(* ===== verification/ConsensusRuns.v ===== *)
(** * Runs of a node, through crashes

    A node runs calls of its clients in any order, with any answers of the system; the
    machine may stop at any time and come up with whatever the files may hold then. The
    invariant of [ConsensusSafety.v] holds of every state a node reaches. *)
From S2P Require Export ConsensusOpen.
Local Open Scope Z_scope.

Section Runs.
Context `{RosterCrates} {L : ConsensusCratesLaws}.
Variable local_peer_id : string.
Variable signing_key : SigningKey.
Variable storage_schema_version : Z.
Notation core := (core local_peer_id signing_key).
Notation up := (up local_peer_id signing_key).
Notation up_ok := (up_ok local_peer_id signing_key).
Notation down := (down local_peer_id signing_key).
Notation down_ok := (down_ok local_peer_id signing_key).
Notation stops := (stops local_peer_id signing_key).
Notation up_some := (up_some local_peer_id signing_key).

(** ** Steps *)

Inductive call :=
| CallPropose (legacy_impact : bool) (event : Event) (proposal_id : string) (e : SignedEvent)
| CallImport (p : ConsensusProposal)
| CallExport (proposal_id : string)
| CallSign (proposal_id : string) (approve : bool)
| CallSubmit (proposal_id peer_id : string) (approve : bool) (signature : list byte).
Definition run_call (c : call) : EM node unit :=
  match c with
  | CallPropose legacy ev id e => propose_consensus storage_schema_version legacy ev id e ;; mret tt
  | CallImport p => accept_consensus_proposal local_peer_id signing_key storage_schema_version p
  | CallExport id => export_consensus_proposal id ;; mret tt
  | CallSign id a => sign_vote local_peer_id signing_key storage_schema_version id a ;; mret tt
  | CallSubmit id peer a sig =>
      submit_vote local_peer_id signing_key storage_schema_version id peer a sig ;; mret tt
  end.
(** The identifier [Uuid::new_v4] makes *)
Definition call_ok (c : call) : Prop :=
  match c with CallPropose _ _ id _ => id_ok id | _ => True end.

(** What the rest of the process does to the state between calls: the answers to come,
    time, events other writers append, a failure that asks for recovery, changes of the
    public map of proposals, and folds of the journal, which take no frame of a receipt
    that is still pending. *)
Definition set_answers (reps vreps creps : list reply) (s : node) : node :=
  set_replies reps
    (set_votes {| lg_replies := vreps; lg_file := lg_file (nd_votes s); lg_poisoned := lg_poisoned (nd_votes s) |}
      (set_commits {| lg_replies := creps; lg_file := lg_file (nd_commits s);
                      lg_poisoned := lg_poisoned (nd_commits s) |} s)).
Inductive outside (s : node) : node -> Prop :=
| out_answers reps vreps creps : outside s (set_answers reps vreps creps s)
| out_proposals m act : (forall k, is_Some (m !! k) -> is_Some (nd_proposals s !! k)) ->
    outside s (set_proposals m act s)
| out_recovery : outside s (set_recovery_required s)
| out_append k : outside s (set_journal (nd_journal s ++ k) (nd_sent s) (nd_done s) s)
| out_fold j :
    (forall tag, tag ∈ nd_done s -> frame_found j (ct_digest tag) = true \/
       exists r, nd_receipts s !! ct_proposal tag = Some r /\ cr_committed r = true) ->
    outside s (set_journal j (nd_sent s) (nd_done s) s).

(** The rosters a node opens with *)
Definition roster_made (ro : roster) : Prop :=
  ro = no_roster \/
  exists peers addr master,
    configure_peer_membership local_peer_id (verifying_key signing_key) peers addr master = Ok ro.
(** The machine comes up: the ledgers as they were left, the journal with or without the
    event whose fate was not known, and nothing in memory. *)
Definition restarted (s : node) (vote_left commit_left : option (list byte)) (taken : bool)
  (ro : roster) (reps vreps creps : list reply) (now : Z) : node :=
  let '(journal, done_) :=
    match nd_sent s with
    | Some (e, tag) => if taken then (nd_journal s ++ [e], nd_done s ++ [tag]) else (nd_journal s, nd_done s)
    | None => (nd_journal s, nd_done s)
    end in
  {| nd_replies := reps;
     nd_votes := {| lg_replies := vreps; lg_file := lf_found vote_left; lg_poisoned := false |};
     nd_commits := {| lg_replies := creps; lg_file := lf_found commit_left; lg_poisoned := false |};
     nd_locks := ∅; nd_receipts := ∅; nd_records := 0; nd_roster := ro; nd_proposals := ∅;
     nd_activity := ∅; nd_now := now; nd_recovery_required := false; nd_journal := journal;
     nd_sent := None; nd_seen := nd_seen s; nd_acked := nd_acked s; nd_done := done_ |}.

Inductive state := Up (s : node) | Down (s : node).
Inductive step : state -> state -> Prop :=
| step_call c s r s' : call_ok c -> run_call c s = (r, s') ->
    step (Up s) (match r with Err Crash => Down s' | _ => Up s' end)
| step_outside s s' : outside s s' -> step (Up s) (Up s')
| step_stop s : step (Up s) (Down s)
| step_open s vote_left commit_left taken ro reps vreps creps now r s' :
    crash_leaves (lg_file (nd_votes s)) vote_left -> crash_leaves (lg_file (nd_commits s)) commit_left ->
    roster_made ro ->
    open_consensus (restarted s vote_left commit_left taken ro reps vreps creps now) = (r, s') ->
    step (Down s) (match r with Ok _ => Up s' | Err _ => Down s' end).
(** A node that never ran *)
Definition fresh : node :=
  {| nd_replies := []; nd_votes := {| lg_replies := []; lg_file := no_file; lg_poisoned := false |};
     nd_commits := {| lg_replies := []; lg_file := no_file; lg_poisoned := false |};
     nd_locks := ∅; nd_receipts := ∅; nd_records := 0; nd_roster := no_roster; nd_proposals := ∅;
     nd_activity := ∅; nd_now := 0; nd_recovery_required := false; nd_journal := []; nd_sent := None;
     nd_seen := []; nd_acked := []; nd_done := [] |}.
Definition node_of (x : state) : node := match x with Up s | Down s => s end.
Inductive reachable : state -> Prop :=
| reach_fresh : reachable (Down fresh)
| reach_step x y : reachable x -> step x y -> reachable y.
Definition invariant (x : state) : Prop := match x with Up s => up_ok s | Down s => down_ok s end.

(** ** The roster *)

Lemma derived_peer_id_nonempty key : derived_peer_id key <> ""%string.
Proof.
  unfold derived_peer_id. intros He. apply (f_equal str_bytes) in He. rewrite str_bytes_of in He.
  apply (f_equal length) in He. rewrite length_take, length_hex_encode, length_sha256 in He. cbn in He. lia.
Qed.
Record parsed_ok (st : parsing) : Prop := {
  pk_ids : pa_ids st = rev (map (fun p => ap_peer_id p.1.1) (pa_parsed st));
  pk_nodup : NoDup (pa_ids st);
  pk_names : Forall (fun id => id <> ""%string /\ id <> local_peer_id) (pa_ids st);
}.
Lemma parse_peer_ok st peer st' : parse_peer local_peer_id st peer = Ok st' -> parsed_ok st ->
  parsed_ok st' /\ length (pa_parsed st') = S (length (pa_parsed st)).
Proof.
  unfold parse_peer, membership_invalid. intros Hp [E1 E2 E3].
  destruct (hex_decode _) as [raw|]; [|done]. destruct (negb _); [done|].
  destruct (key_from_bytes raw) as [key|]; [|done].
  destruct (negb _ || _) eqn:Hid; [done|]. apply orb_false_iff in Hid as [Hid Hl].
  apply negb_false_iff, bool_decide_eq_true in Hid. apply bool_decide_eq_false in Hl.
  destruct (bool_decide (_ ∈ _)) eqn:Hn; [done|]. apply bool_decide_eq_false in Hn.
  destruct (parse_socket_addr _) as [addr|]; [|done]. destruct (_ || _); [done|].
  injection Hp as <-. split; [split; cbn|cbn; rewrite length_app; cbn; lia].
  - by rewrite map_app, rev_app_distr, E1.
  - by constructor.
  - constructor; [|done]. split; [rewrite Hid; apply derived_peer_id_nonempty|done].
Qed.
Lemma parse_peers_ok peers st st' : try_for (parse_peer local_peer_id) st peers = Ok st' -> parsed_ok st ->
  parsed_ok st' /\ length (pa_parsed st') = (length (pa_parsed st) + length peers)%nat.
Proof.
  revert st; induction peers as [|peer peers IH]; intros st; cbn [try_for].
  - intros [= <-] Hs. split; [done|]. cbn. lia.
  - intros (st1 & H1 & H2)%bind_Ok Hs. destruct (parse_peer_ok _ _ _ H1 Hs) as [Hs1 Hl1].
    destruct (IH _ H2 Hs1) as [Hs' Hl']. split; [done|]. cbn. lia.
Qed.
Lemma members_dom ps : dom (foldl insert_member ∅ ps) = list_to_set (map (fun p => ap_peer_id p.1.1) ps) :> gset string.
Proof.
  induction ps as [|p ps IH] using rev_ind; [done|].
  rewrite foldl_app. cbn [foldl]. unfold insert_member at 1. rewrite dom_insert_L, IH, map_app, list_to_set_app_L.
  cbn. set_solver.
Qed.
(** A configured roster: one member for every peer, none of them this node *)
Lemma configure_ok key peers addr master ro :
  configure_peer_membership local_peer_id key peers addr master = Ok ro ->
  size (ro_members ro) = length peers /\ ro_members ro !! local_peer_id = None /\
  ro_members ro !! ""%string = None /\ is_Some (hex_decode (ro_digest ro)).
Proof.
  unfold configure_peer_membership, membership_invalid. destruct (_ <? _); [done|].
  destruct (parse_socket_addr addr) as [bind_addr|]; [|done]. destruct (_ =? _); [done|].
  intros (st & Hst & [= <-])%bind_Ok. cbn [ro_members ro_digest].
  apply parse_peers_ok in Hst as [[E1 E2 E3] Hl]; [|split; cbn; [done|constructor|constructor]].
  set (ids := map (fun p => ap_peer_id p.1.1) (pa_parsed st)) in *.
  assert (forall k, k ∉ ids -> foldl insert_member ∅ (pa_parsed st) !! k = None) as Hnone.
  { intros k Hk. apply not_elem_of_dom. rewrite members_dom, elem_of_list_to_set. done. }
  assert (Forall (fun id => id <> ""%string /\ id <> local_peer_id) ids) as Hall.
  { rewrite E1 in E3. rewrite <- (rev_involutive ids). by apply Forall_rev. }
  rewrite Forall_forall in Hall. split_and!.
  - rewrite <- size_dom, members_dom. fold ids. rewrite size_list_to_set.
    + unfold ids. rewrite length_map, Hl. done.
    + rewrite E1 in E2. rewrite <- (rev_involutive ids). apply NoDup_ListNoDup, NoDup_rev. by apply NoDup_ListNoDup.
  - apply Hnone. intros Hk. by apply Hall in Hk as [_ ?].
  - apply Hnone. intros Hk. by apply Hall in Hk as [? _].
  - by rewrite hex_decode_encode.
Qed.
Lemma roster_made_ok ro : roster_made ro -> roster_ok local_peer_id ro.
Proof.
  intros [->|(peers & addr & master & Hc)].
  - unfold roster_ok. cbn. by rewrite hex_decode_nil.
  - apply configure_ok in Hc as (_ & H1 & H2 & H3). by split_and!.
Qed.

(** ** The invariant *)

Lemma fresh_down : down_ok fresh.
Proof.
  exists [], []. split_and!; [split|left; by split|left; by split]; cbn; try done.
  - split; [|constructor]. split; cbn; (constructor || done).
  - split; cbn; try done; intros pre r post Heq. by destruct pre.
  - constructor.
  - intros tag [Ht|[e Ht]]; [by apply elem_of_nil in Ht|done].
Qed.
Lemma outside_keeps s s' : outside s s' -> up_ok s -> up_ok s'.
Proof.
  intros Ho (vls & crs & U). exists vls, crs. pose proof U as [[C1 C2 C3 C4 C5 C6 C7] U2 U3 U4 U5 U6 U7 U8 U9].
  destruct Ho as [reps vreps creps|m act Hm| |k|j Hj].
  - split; cbn; try done.
  - eapply up_ext; try done. cbn. intros k p Hp. destruct (Hm k) as [p' Hp']; [by eexists|]. by eapply U9.
  - by apply set_recovery_up.
  - split; try done. split; try done. cbn. eapply Forall_impl; [exact C5|].
    intros tag (r & Hr & [Hc|Hf]); exists r; split; auto. right. by apply frame_found_app.
  - split; try done. split; try done. cbn. rewrite Forall_forall in C5 |- *. intros tag Ht.
    destruct (C5 tag Ht) as (r & Hr & _). exists r. split; [done|].
    destruct (Hj tag Ht) as [Hf|(r' & Hr' & Hc)]; [by right|left].
    rewrite U5 in Hr'. destruct Hr as [Hr _]. congruence.
Qed.
Lemma ends_ok {A} (m : EM node A) : etriple up_ok m (fun _ => up_ok) stops ->
  etriple up_ok (m ;; mret tt) (fun _ => up_ok) stops.
Proof. intros Hm. eapply etriple_bind; [exact Hm|]. intros ?. by apply etriple_ret. Qed.
Lemma run_call_triple c : local_peer_id <> ""%string -> call_ok c ->
  etriple up_ok (run_call c) (fun _ => up_ok) stops.
Proof.
  intros Hlocal Hc. destruct c; cbn [run_call]; try apply ends_ok.
  - by apply propose_triple.
  - by apply accept_triple.
  - apply export_triple.
  - by apply sign_vote_triple.
  - by apply submit_vote_triple.
Qed.
(** What opening starts from, after a crash *)
Lemma restarted_opening s vote_left commit_left taken ro reps vreps creps now : down_ok s ->
  crash_leaves (lg_file (nd_votes s)) vote_left -> crash_leaves (lg_file (nd_commits s)) commit_left ->
  roster_made ro ->
  exists vls crs tv tc, opening local_peer_id signing_key vls crs tv tc
    (restarted s vote_left commit_left taken ro reps vreps creps now) /\
    default [] commit_left = encode_lines (map receipt_to_vec crs) ++ tc.
Proof.
  intros (vls & crs & C & Hv & Hc) Hvl Hcl Hro.
  destruct (crash_records lock_to_vec _ lock_line _ _ _ (co_votes _ _ _ _ _ C) Hv Hvl) as (vls' & tv & Hvls & Hvv & Hvt & Hvb).
  destruct (crash_records receipt_to_vec _ receipt_line _ _ _ (co_receipts _ _ _ _ _ C) Hc Hcl) as (crs' & tc & Hcrs & Hcv & Hct & Hcb).
  exists vls', crs', tv, tc. split; [|done].
  assert (core vls' crs s) as C' by (destruct Hvls as [->|[l ->]]; [done|by apply core_vote]).
  assert (core vls' crs' s) as C'' by (destruct Hcrs as [->|[r ->]]; [done|by eapply core_receipt]).
  assert (nd_seen (restarted s vote_left commit_left taken ro reps vreps creps now) = nd_seen s /\
    nd_votes (restarted s vote_left commit_left taken ro reps vreps creps now) =
      {| lg_replies := vreps; lg_file := lf_found vote_left; lg_poisoned := false |} /\
    nd_commits (restarted s vote_left commit_left taken ro reps vreps creps now) =
      {| lg_replies := creps; lg_file := lf_found commit_left; lg_poisoned := false |} /\
    nd_sent (restarted s vote_left commit_left taken ro reps vreps creps now) = None /\
    nd_roster (restarted s vote_left commit_left taken ro reps vreps creps now) = ro /\
    nd_proposals (restarted s vote_left commit_left taken ro reps vreps creps now) = ∅) as (E1 & E2 & E3 & E4 & E5 & E6)
    by (unfold restarted; destruct (nd_sent s) as [[]|], taken; done).
  split; rewrite ?E1, ?E2, ?E3, ?E4, ?E5, ?E6; try done.
  - unfold restarted. destruct (nd_sent s) as [[e tag]|] eqn:Hsent.
    + destruct taken.
      * eapply core_same; [by eapply core_taken|done..].
      * eapply core_same; [by apply core_dropped|done..].
    + eapply core_same; try done.
  - split; [|done]. cbn [lg_file]. rewrite <- Hvb. apply lf_found_found.
  - split; [|done]. cbn [lg_file]. rewrite <- Hcb. apply lf_found_found.
  - by apply roster_made_ok.
Qed.
Lemma step_keeps x y : local_peer_id <> ""%string -> step x y -> invariant x -> invariant y.
Proof.
  intros Hlocal [c s r s' Hc Hs|s s' Ho|s|s vl cl taken ro reps vreps creps now r s' Hvl Hcl Hro Hs] Hi.
  - pose proof (run_call_triple c Hlocal Hc s Hi) as Ht. rewrite Hs in Ht. by destruct r as [?|[|?]].
  - by eapply outside_keeps.
  - destruct Hi as (vls & crs & U). exists vls, crs. by apply up_down.
  - destruct (restarted_opening s vl cl taken ro reps vreps creps now Hi Hvl Hcl Hro) as (vls & crs & tv & tc & Hop & _).
    pose proof (open_consensus_triple local_peer_id signing_key vls crs tv tc _ Hop) as Ht. rewrite Hs in Ht.
    destruct r; [done|]. apply Ht.
Qed.
Lemma reachable_invariant x : local_peer_id <> ""%string -> reachable x -> invariant x.
Proof. intros Hlocal. induction 1; [apply fresh_down|by eapply step_keeps]. Qed.
Lemma reachable_core x : local_peer_id <> ""%string -> reachable x ->
  exists vls crs, core vls crs (node_of x).
Proof.
  intros Hlocal Hx. apply reachable_invariant in Hx; [|done].
  destruct x; destruct Hx as (vls & crs & HU); exists vls, crs; apply HU.
Qed.
End Runs.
##############################
DIRECTIONS:
The output must consist solely of the lines from the first line of the records through the line containing "Variable signing_key : SigningKey.", reproduced exactly.

ANSWER SECTION:
(* ===== verification/ConsensusRuns.v ===== *)
(** * Runs of a node, through crashes

    A node runs calls of its clients in any order, with any answers of the system; the
    machine may stop at any time and come up with whatever the files may hold then. The
    invariant of [ConsensusSafety.v] holds of every state a node reaches. *)
From S2P Require Export ConsensusOpen.
Local Open Scope Z_scope.

Section Runs.
Context `{RosterCrates} {L : ConsensusCratesLaws}.
Variable local_peer_id : string.
Variable signing_key : SigningKey.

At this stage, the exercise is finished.